* _What is expected_: Find the string "DenseVars" in the records. Copy every line it appears in.

* _Data_:
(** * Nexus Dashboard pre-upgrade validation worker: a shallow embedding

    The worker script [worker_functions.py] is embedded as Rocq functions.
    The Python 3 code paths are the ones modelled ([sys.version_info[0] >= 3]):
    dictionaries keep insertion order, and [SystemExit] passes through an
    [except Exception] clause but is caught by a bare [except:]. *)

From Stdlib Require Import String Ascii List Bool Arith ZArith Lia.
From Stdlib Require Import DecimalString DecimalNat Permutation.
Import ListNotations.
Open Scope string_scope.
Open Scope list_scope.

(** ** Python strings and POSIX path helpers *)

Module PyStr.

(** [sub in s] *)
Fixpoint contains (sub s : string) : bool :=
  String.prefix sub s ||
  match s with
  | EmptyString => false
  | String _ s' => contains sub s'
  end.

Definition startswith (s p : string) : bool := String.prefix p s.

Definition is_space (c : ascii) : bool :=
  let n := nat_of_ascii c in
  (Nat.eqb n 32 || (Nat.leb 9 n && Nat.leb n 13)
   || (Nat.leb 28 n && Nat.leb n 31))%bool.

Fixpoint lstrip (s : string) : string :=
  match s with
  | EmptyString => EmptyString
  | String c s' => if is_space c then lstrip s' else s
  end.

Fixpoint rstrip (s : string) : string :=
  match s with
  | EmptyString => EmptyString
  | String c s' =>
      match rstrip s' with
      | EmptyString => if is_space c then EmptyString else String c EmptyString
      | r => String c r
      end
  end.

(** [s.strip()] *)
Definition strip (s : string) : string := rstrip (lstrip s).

==

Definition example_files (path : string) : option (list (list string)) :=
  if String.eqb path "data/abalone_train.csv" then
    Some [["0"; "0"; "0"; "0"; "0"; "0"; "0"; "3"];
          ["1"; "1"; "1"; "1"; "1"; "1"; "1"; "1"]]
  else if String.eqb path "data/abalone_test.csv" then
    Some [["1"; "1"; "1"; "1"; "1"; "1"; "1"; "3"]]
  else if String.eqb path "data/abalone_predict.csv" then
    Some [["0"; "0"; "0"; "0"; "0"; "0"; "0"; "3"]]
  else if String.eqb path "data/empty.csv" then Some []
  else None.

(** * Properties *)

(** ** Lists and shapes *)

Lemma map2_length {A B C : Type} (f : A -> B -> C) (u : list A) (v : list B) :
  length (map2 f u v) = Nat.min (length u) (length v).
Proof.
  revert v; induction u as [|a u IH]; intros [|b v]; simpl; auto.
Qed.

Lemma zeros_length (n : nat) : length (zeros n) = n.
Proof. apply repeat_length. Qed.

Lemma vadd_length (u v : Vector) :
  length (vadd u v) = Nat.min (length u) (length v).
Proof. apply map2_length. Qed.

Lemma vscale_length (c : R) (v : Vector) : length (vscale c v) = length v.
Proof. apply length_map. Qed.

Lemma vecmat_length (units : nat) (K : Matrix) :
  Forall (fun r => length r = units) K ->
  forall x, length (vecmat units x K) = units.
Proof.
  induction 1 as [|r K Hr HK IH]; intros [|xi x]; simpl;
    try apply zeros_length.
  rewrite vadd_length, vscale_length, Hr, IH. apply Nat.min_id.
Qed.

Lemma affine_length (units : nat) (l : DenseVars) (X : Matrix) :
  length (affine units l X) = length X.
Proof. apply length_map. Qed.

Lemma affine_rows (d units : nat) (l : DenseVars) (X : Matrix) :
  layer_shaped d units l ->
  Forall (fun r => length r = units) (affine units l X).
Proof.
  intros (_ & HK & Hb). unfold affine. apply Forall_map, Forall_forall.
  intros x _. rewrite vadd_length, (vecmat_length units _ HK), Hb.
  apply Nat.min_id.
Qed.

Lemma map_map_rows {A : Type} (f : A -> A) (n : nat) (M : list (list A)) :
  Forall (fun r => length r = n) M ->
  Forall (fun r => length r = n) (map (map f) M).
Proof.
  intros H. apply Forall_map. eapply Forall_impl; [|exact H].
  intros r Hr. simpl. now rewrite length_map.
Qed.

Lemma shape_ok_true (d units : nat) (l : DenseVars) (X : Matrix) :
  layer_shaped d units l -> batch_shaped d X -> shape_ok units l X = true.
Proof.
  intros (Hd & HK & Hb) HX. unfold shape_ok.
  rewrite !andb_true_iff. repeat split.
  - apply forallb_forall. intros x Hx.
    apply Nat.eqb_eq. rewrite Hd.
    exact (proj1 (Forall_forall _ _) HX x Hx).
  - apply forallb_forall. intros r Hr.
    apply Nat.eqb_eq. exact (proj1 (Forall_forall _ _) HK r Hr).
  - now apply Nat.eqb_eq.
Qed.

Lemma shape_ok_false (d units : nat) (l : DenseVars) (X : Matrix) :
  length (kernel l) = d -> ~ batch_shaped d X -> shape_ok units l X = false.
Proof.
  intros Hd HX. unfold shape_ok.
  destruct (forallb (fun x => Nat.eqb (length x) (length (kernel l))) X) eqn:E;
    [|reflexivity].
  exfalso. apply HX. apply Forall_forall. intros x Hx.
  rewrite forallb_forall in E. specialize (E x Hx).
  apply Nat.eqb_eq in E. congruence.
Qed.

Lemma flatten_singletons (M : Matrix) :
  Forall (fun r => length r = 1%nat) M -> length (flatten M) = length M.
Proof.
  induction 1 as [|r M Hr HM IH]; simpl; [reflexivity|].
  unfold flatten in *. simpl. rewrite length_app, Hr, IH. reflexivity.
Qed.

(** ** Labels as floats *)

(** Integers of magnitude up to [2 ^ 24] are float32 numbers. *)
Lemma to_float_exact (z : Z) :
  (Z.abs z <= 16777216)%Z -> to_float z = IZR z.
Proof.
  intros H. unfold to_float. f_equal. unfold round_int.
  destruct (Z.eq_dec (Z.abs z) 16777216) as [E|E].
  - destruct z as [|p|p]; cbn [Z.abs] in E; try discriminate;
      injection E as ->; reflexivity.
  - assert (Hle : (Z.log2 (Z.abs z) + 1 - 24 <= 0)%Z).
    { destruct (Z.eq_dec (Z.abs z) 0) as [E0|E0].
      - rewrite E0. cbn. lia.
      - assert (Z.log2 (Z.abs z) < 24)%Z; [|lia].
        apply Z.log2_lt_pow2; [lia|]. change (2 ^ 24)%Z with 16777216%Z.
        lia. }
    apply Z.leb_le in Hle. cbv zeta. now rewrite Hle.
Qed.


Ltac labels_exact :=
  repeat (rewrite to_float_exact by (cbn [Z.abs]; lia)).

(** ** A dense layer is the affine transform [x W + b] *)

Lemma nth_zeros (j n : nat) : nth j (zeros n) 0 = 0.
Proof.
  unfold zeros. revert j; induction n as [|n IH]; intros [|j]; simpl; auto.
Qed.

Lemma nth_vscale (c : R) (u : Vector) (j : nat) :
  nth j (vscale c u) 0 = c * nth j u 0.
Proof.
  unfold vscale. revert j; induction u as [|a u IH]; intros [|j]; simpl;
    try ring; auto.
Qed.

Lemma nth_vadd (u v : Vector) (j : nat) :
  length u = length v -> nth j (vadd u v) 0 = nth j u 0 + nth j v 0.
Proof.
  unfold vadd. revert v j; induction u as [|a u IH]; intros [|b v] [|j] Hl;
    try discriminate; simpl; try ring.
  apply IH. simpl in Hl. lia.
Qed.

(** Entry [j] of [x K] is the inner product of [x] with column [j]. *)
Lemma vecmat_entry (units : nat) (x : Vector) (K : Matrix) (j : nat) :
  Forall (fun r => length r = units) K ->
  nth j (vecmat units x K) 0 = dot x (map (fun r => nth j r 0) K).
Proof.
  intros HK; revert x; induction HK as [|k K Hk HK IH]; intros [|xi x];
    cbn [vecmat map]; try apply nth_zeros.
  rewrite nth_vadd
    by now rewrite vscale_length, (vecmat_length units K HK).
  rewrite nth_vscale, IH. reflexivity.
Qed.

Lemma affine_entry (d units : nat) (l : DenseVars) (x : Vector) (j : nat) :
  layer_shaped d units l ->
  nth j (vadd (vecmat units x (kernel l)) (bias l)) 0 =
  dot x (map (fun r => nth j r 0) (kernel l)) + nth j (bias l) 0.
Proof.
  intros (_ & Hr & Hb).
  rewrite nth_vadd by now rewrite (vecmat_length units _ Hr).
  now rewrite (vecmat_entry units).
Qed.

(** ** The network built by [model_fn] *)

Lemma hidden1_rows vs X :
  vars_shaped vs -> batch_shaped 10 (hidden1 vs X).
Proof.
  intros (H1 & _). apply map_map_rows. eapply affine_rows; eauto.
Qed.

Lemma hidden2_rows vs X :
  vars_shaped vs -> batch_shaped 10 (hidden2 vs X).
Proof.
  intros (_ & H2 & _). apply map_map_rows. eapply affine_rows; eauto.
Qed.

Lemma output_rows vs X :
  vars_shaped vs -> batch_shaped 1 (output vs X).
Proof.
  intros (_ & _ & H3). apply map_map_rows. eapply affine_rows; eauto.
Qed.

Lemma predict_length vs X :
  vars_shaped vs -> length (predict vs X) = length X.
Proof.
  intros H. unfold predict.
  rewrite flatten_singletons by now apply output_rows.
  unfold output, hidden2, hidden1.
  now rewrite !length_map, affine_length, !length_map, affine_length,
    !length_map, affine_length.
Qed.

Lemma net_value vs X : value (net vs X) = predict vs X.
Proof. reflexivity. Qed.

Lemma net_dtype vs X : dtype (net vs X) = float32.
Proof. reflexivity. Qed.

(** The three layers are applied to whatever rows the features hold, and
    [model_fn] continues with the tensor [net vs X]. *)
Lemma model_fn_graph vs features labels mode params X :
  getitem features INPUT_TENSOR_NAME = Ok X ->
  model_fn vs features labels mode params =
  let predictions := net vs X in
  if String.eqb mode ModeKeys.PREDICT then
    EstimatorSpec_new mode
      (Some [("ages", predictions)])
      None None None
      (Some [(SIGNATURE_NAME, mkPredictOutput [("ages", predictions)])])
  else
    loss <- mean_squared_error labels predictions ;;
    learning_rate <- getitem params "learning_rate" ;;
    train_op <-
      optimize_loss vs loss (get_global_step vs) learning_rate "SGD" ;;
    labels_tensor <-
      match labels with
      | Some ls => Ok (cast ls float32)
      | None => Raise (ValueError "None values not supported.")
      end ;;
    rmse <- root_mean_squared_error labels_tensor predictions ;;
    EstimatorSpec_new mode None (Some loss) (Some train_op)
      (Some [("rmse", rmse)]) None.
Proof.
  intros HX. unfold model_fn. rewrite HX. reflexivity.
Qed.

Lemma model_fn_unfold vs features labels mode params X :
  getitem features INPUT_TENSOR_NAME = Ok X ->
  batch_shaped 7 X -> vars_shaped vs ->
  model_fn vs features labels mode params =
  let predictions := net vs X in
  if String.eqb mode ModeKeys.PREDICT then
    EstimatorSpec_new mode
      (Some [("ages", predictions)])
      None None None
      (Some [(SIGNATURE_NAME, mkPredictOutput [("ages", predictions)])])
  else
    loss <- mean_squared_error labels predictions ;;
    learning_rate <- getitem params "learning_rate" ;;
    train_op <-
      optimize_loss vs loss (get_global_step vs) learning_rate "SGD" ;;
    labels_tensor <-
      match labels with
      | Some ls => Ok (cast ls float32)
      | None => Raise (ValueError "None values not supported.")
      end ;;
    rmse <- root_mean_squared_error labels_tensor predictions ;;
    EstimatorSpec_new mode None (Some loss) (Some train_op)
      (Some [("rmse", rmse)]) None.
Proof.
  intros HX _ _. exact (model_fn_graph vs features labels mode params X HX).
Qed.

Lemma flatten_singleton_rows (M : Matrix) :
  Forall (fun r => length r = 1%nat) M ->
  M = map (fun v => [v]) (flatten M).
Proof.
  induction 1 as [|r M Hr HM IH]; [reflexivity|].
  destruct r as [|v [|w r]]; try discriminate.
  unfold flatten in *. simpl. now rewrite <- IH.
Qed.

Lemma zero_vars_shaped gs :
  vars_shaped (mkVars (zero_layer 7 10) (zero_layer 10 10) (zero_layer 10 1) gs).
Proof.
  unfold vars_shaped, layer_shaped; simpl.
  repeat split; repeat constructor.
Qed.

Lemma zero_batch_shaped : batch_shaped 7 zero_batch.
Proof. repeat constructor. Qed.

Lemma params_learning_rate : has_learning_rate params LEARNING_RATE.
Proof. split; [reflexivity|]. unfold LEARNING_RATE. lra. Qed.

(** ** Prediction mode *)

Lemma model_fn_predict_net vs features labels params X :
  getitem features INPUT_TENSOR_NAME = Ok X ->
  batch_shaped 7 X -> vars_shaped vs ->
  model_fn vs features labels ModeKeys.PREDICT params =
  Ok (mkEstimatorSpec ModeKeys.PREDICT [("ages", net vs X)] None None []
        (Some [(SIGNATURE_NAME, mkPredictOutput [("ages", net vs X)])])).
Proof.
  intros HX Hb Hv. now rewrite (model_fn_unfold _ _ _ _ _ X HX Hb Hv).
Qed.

* _Reply to the task_:
Lemma affine_length (units : nat) (l : DenseVars) (X : Matrix) :
Lemma affine_rows (d units : nat) (l : DenseVars) (X : Matrix) :
Lemma shape_ok_true (d units : nat) (l : DenseVars) (X : Matrix) :
Lemma shape_ok_false (d units : nat) (l : DenseVars) (X : Matrix) :
Lemma affine_entry (d units : nat) (l : DenseVars) (x : Vector) (j : nat) :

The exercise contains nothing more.